The demise of the book?

book-9066Last week, after much hype, Amazon unveiled an updated version of their e-book reader, The Kindle. The new device is significantly thinner, marginally more aesthetically pleasing (although this is hardly an achievement worth boasting about given what an eyesore the previous model was) and has an improved battery life. My response: “So what.”

Last week a friend told me that he was seriously considering buying a Kindle. He seemed shocked that I disapproved, accusing me of being a luddite. I’m sorry (not quite sure why I’m apologizing- I think it’s a British thing), but there is something I find deeply troubling about the idea of reading a book on a screen. I can feel myself getting all nostalgic again.


My friend argued that the migration of the novel from the realm of analogue to digital was analogous to that of the newspaper, and said that that given how easily I had been persuaded to ditch my newspaper subscription and read it online instead, it wasn’t much of a stretch for him to imagine that I would soon be comfortable doing the same with a novel.

For me though, the analogy doesn’t work. Whilst I undoubtedly prefer sitting down with a copy of the Sunday paper (a cappuccino and a Full English breakfast for company) to craning over my laptop screen, because the news is being perpetually created, using an online news source allows me to be instantly be updated on the day’s happenings, rather than waiting half a day for the morning paper. It also helps that online news sources are free. Reading a book on The Kindle is far from free (The Kindle itself costs $359) and there isn’t the same requirement for immediacy with a novel.

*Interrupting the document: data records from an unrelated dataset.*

(** * AlphaAHB V5 execution core: a shallow embedding and its properties

    The development follows the C sources of the repository:
    - [examples/cpu-implementation.c]: instruction word, register file,
      decoder, integer / floating-point / vector execution units and the
      dispatcher [cpu_execute_instruction];
    - [examples/vector-operations.c]: the 16 x 32-bit lane operations
      [vector_add_int32] and [vector_mul_int32];
    - [examples/neural-network.c]: the dense layer forward pass.

    Fixed-width C integers are integers of [Z] with the wrap-around written
    out; C arrays are lists read with [!!] and updated in place with
    [<[i:=v]>]; functions that write through a pointer return the new value
    of the object next to their status. *)

From Stdlib Require Import ZArith Lia List Bool String DecimalString.
From Stdlib Require Import Floats.SpecFloat.
From stdpp Require Import base list.

Local Open Scope Z_scope.

(** ** Fixed-width integers *)

Module CInt.

(** Conversion to [uintN_t]: reduction modulo [2^N]. *)
Definition to_uint (bits : Z) (x : Z) : Z := x mod 2 ^ bits.

(** Conversion to [intN_t]: the two's-complement reading of the low [N]
    bits (what the supported targets do on a narrowing conversion and on
    signed wrap-around). *)
Definition to_int (bits : Z) (x : Z) : Z :=
  let u := to_uint bits x in
  if u <? 2 ^ (bits - 1) then u else u - 2 ^ bits.

Definition to_uint8 := to_uint 8.
Definition to_uint32 := to_uint 32.
Definition to_uint64 := to_uint 64.
Definition to_int16 := to_int 16.
Definition to_int32 := to_int 32.
Definition to_int64 := to_int 64.

Definition INT32_MAX : Z := 2147483647.
Definition INT32_MIN : Z := -2147483648.

Definition in_uint (bits x : Z) : Prop := 0 <= x < 2 ^ bits.
Definition in_int32 (x : Z) : Prop := INT32_MIN <= x <= INT32_MAX.

(** [for (i = 0; i < n; i++) body] threading the state [s]. *)
Definition for_range {S : Type} (n : nat) (body : nat -> S -> S) (s : S) : S :=
  fold_left (fun st i => body i st) (seq 0 n) s.

End CInt.
Import CInt.

(** ** Instruction word and decoder ([cpu-implementation.c]) *)

(** [instruction_t]: six bit-fields; each field is kept as the unsigned
    value it holds. *)
Record instruction_t := mk_instruction {
  opcode : Z;     (* 4 bits, bits 63-60 *)
  funct : Z;      (* 4 bits, bits 59-56 *)
  rs2 : Z;        (* 4 bits, bits 55-52 *)
  rs1 : Z;        (* 4 bits, bits 51-48 *)
  imm : Z;        (* 16 bits, bits 47-32 *)
  extended : Z    (* 32 bits, bits 31-0 *)
}.

(** The values a C object of type [instruction_t] can hold: every field
    within its declared width. *)
Definition wf_instruction (inst : instruction_t) : Prop :=
  in_uint 4 (opcode inst) /\ in_uint 4 (funct inst) /\
  in_uint 4 (rs2 inst) /\ in_uint 4 (rs1 inst) /\
  in_uint 16 (imm inst) /\ in_uint 32 (extended inst).

(** The 64-bit word of an instruction, sliced at the bit positions the
    comments of [instruction_t] give. *)
Definition bit_field (w lo width : Z) : Z := Z.land (Z.shiftr w lo) (Z.ones width).

Definition instruction_of_word (w : Z) : instruction_t :=
  {| opcode := bit_field w 60 4;
     funct := bit_field w 56 4;
     rs2 := bit_field w 52 4;
     rs1 := bit_field w 48 4;
     imm := bit_field w 32 16;
     extended := bit_field w 0 32 |}.

Inductive instruction_type_t :=
  | INST_ADD | INST_SUB | INST_MUL | INST_DIV | INST_MOD
  | INST_AND | INST_OR | INST_XOR | INST_NOT
  | INST_SHL | INST_SHR | INST_ROT
  | INST_CMP | INST_TEST
  | INST_CLZ | INST_CTZ | INST_POPCNT
  | INST_LOAD | INST_STORE
  | INST_BEQ | INST_BNE | INST_BLT | INST_BLE | INST_BGT | INST_BGE
  | INST_FADD | INST_FSUB | INST_FMUL | INST_FDIV | INST_FSQRT
  | INST_VADD | INST_VSUB | INST_VMUL | INST_VDIV
  | INST_CONV | INST_RELU | INST_SOFTMAX
  | INST_BARRIER | INST_LOCK | INST_UNLOCK | INST_ATOMIC
  | INST_SYSCALL | INST_RET | INST_NOP.

(** [cpu_decode_instruction(inst, type)]: the second argument is the value
    [*type] holds on entry; the result is the returned status and the value
    of [*type] on exit.  A [return -1] leaves [*type] as it was. *)
Definition cpu_decode_instruction (inst : instruction_t)
    (type : instruction_type_t) : Z * instruction_type_t :=
  match opcode inst with
  | 0x0 => (* R-Type *)
      match funct inst with
      | 0x0 => (0, INST_ADD)
      | 0x1 => (0, INST_SUB)
      | 0x2 => (0, INST_MUL)
      | 0x3 => (0, INST_DIV)
      | 0x4 => (0, INST_MOD)
      | 0x5 => (0, INST_AND)
      | 0x6 => (0, INST_OR)
      | 0x7 => (0, INST_XOR)
      | 0x8 => (0, INST_SHL)
      | 0x9 => (0, INST_SHR)
      | 0xA => (0, INST_ROT)
      | 0xB => (0, INST_CMP)
      | 0xC => (0, INST_CLZ)
      | 0xD => (0, INST_CTZ)
      | 0xE => (0, INST_POPCNT)
      | _ => (-1, type)
      end
  | 0x1 => (* I-Type *)
      match funct inst with
      | 0x9 => (0, INST_LOAD)
      | _ => (-1, type)
      end
  | 0x2 => (* S-Type *)
      match funct inst with
      | 0x0 => (0, INST_STORE)
      | _ => (-1, type)
      end
  | 0x3 => (* B-Type *)
      match funct inst with
      | 0x0 => (0, INST_BEQ)
      | 0x1 => (0, INST_BNE)
      | 0x2 => (0, INST_BLT)
      | 0x3 => (0, INST_BLE)
      | 0x4 => (0, INST_BGT)
      | 0x5 => (0, INST_BGE)
      | _ => (-1, type)
      end
  | 0x8 => (* F-Type *)
      match funct inst with
      | 0x0 => (0, INST_FADD)
      | 0x1 => (0, INST_FSUB)
      | 0x2 => (0, INST_FMUL)
      | 0x3 => (0, INST_FDIV)
      | 0x4 => (0, INST_FSQRT)
      | _ => (-1, type)
      end
  | 0x6 => (* V-Type *)
      match funct inst with
      | 0x0 => (0, INST_VADD)
      | 0x1 => (0, INST_VSUB)
      | 0x2 => (0, INST_VMUL)
      | 0x3 => (0, INST_VDIV)
      | _ => (-1, type)
      end
  | 0x9 => (* A-Type *)
      match funct inst with
      | 0x0 => (0, INST_CONV)
      | 0x2 => (0, INST_RELU)
      | 0x5 => (0, INST_SOFTMAX)
      | _ => (-1, type)
      end
  | 0x7 => (* M-Type *)
      match funct inst with
      | 0x0 => (0, INST_BARRIER)
      | 0x1 => (0, INST_LOCK)
      | 0x2 => (0, INST_UNLOCK)
      | 0x3 => (0, INST_ATOMIC)
      | _ => (-1, type)
      end
  | _ => (-1, type)
  end.

(** The decode table as data: one row per (opcode, funct) pair the
    instruction set documents, in the order of the families R, I, S, B, F,
    V, A, M. *)
Definition decode_table : list ((Z * Z) * instruction_type_t) :=
  [ ((0x0, 0x0), INST_ADD); ((0x0, 0x1), INST_SUB); ((0x0, 0x2), INST_MUL);
    ((0x0, 0x3), INST_DIV); ((0x0, 0x4), INST_MOD); ((0x0, 0x5), INST_AND);
    ((0x0, 0x6), INST_OR); ((0x0, 0x7), INST_XOR); ((0x0, 0x8), INST_SHL);
    ((0x0, 0x9), INST_SHR); ((0x0, 0xA), INST_ROT); ((0x0, 0xB), INST_CMP);
    ((0x0, 0xC), INST_CLZ); ((0x0, 0xD), INST_CTZ); ((0x0, 0xE), INST_POPCNT);
    ((0x1, 0x9), INST_LOAD);
    ((0x2, 0x0), INST_STORE);
    ((0x3, 0x0), INST_BEQ); ((0x3, 0x1), INST_BNE); ((0x3, 0x2), INST_BLT);
    ((0x3, 0x3), INST_BLE); ((0x3, 0x4), INST_BGT); ((0x3, 0x5), INST_BGE);
    ((0x8, 0x0), INST_FADD); ((0x8, 0x1), INST_FSUB); ((0x8, 0x2), INST_FMUL);
    ((0x8, 0x3), INST_FDIV); ((0x8, 0x4), INST_FSQRT);
    ((0x6, 0x0), INST_VADD); ((0x6, 0x1), INST_VSUB); ((0x6, 0x2), INST_VMUL);
    ((0x6, 0x3), INST_VDIV);
    ((0x9, 0x0), INST_CONV); ((0x9, 0x2), INST_RELU); ((0x9, 0x5), INST_SOFTMAX);
    ((0x7, 0x0), INST_BARRIER); ((0x7, 0x1), INST_LOCK);
    ((0x7, 0x2), INST_UNLOCK); ((0x7, 0x3), INST_ATOMIC) ].

Fixpoint table_lookup (op fn : Z) (t : list ((Z * Z) * instruction_type_t))
    : option instruction_type_t :=
  match t with
  | [] => None
  | ((o, f), k) :: t' =>
      if (o =? op) && (f =? fn) then Some k else table_lookup op fn t'
  end.

(** ** Register file and core ([cpu-implementation.c]) *)

(** Single-precision values: IEEE-754 binary32 as [spec_float] with 24 bits
    of precision and maximal exponent 128, operations rounded to nearest
    even (the default mode of the C environment). *)
Definition float : Type := spec_float.
Definition prec32 : Z := 24.
Definition emax32 : Z := 128.
Definition fzero : float := S754_zero false.

Record register_file_t := mk_register_file {
  gpr : list Z;              (* uint64_t gpr[64] *)
  fpr : list float;          (* float fpr[64] *)
  vector : list (list Z);    (* uint8_t vector[32][64] *)
  pc : Z;
  sp : Z;
  fp : Z;
  lr : Z;
  flags : Z
}.

Record cache_line_t := mk_cache_line {
  tag : Z;
  line_data : list Z;        (* uint8_t data[64] *)
  valid : Z;
  dirty : Z;
  lru : Z
}.

Record cache_t := mk_cache {
  lines : list cache_line_t;
  size : Z;
  associativity : Z;
  line_size : Z;
  sets : Z
}.

Record cpu_core_t := mk_cpu_core {
  core_id : Z;
  thread_id : Z;
  regs : register_file_t;
  l1i : cache_t;
  l1d : cache_t;
  l2 : cache_t;
  l3 : cache_t;
  pipeline : list Z;             (* uint8_t pipeline[12] *)
  pipeline_stage : Z;
  branch_predictor : list Z;     (* int branch_predictor[1024] *)
  performance_counters : list Z  (* int performance_counters[8] *)
}.

(** The values the array types allow: 64 general registers of 64 bits, 64
    floating-point registers, 32 vector registers of 64 bytes, 64-bit
    special registers. *)
Definition wf_register_file (r : register_file_t) : Prop :=
  length (gpr r) = 64%nat /\ Forall (in_uint 64) (gpr r) /\
  length (fpr r) = 64%nat /\
  length (vector r) = 32%nat /\
  Forall (fun v => length v = 64%nat /\ Forall (in_uint 8) v) (vector r) /\
  in_uint 64 (pc r) /\ in_uint 64 (sp r) /\ in_uint 64 (fp r) /\
  in_uint 64 (lr r) /\ in_uint 64 (flags r).

(** Array reads and writes.  A register index is a 4-bit field, so it is
    always inside the arrays of a well-formed register file; outside of them
    (which C leaves undefined) a read gives the zero of the type and a write
    does nothing. *)
Definition gpr_read (r : register_file_t) (i : Z) : Z :=
  default 0 (gpr r !! Z.to_nat i).
Definition fpr_read (r : register_file_t) (i : Z) : float :=
  default fzero (fpr r !! Z.to_nat i).
Definition vector_read (r : register_file_t) (v : Z) (i : nat) : Z :=
  default 0 (default [] (vector r !! Z.to_nat v) !! i).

“Just imagine a world with no books,” I told him. Isn’t there something rewarding about owning a book that has been on an adventure with you across continents? Books sit on your bookshelf like a bookmark to a time and place in your life, each crease and dent a reminder of a holiday or an argument. Books have a soul. Reading them is a tactile experience, from the smell of a new book, to the simple experience of turning the pages of a great read…(I can’t help but feel that this is sounding like I have a book fetish).

Ultimately, I want to be able to sit in a café, or in a park, or on the beach with a book in my hand; something that will survive wind and rain and sand and mud. Something that I can put on my bookshelf when I finish. The Kindle may save space, and perhaps one day money, but as far as I’m concerned, there is no substitute for the real thing.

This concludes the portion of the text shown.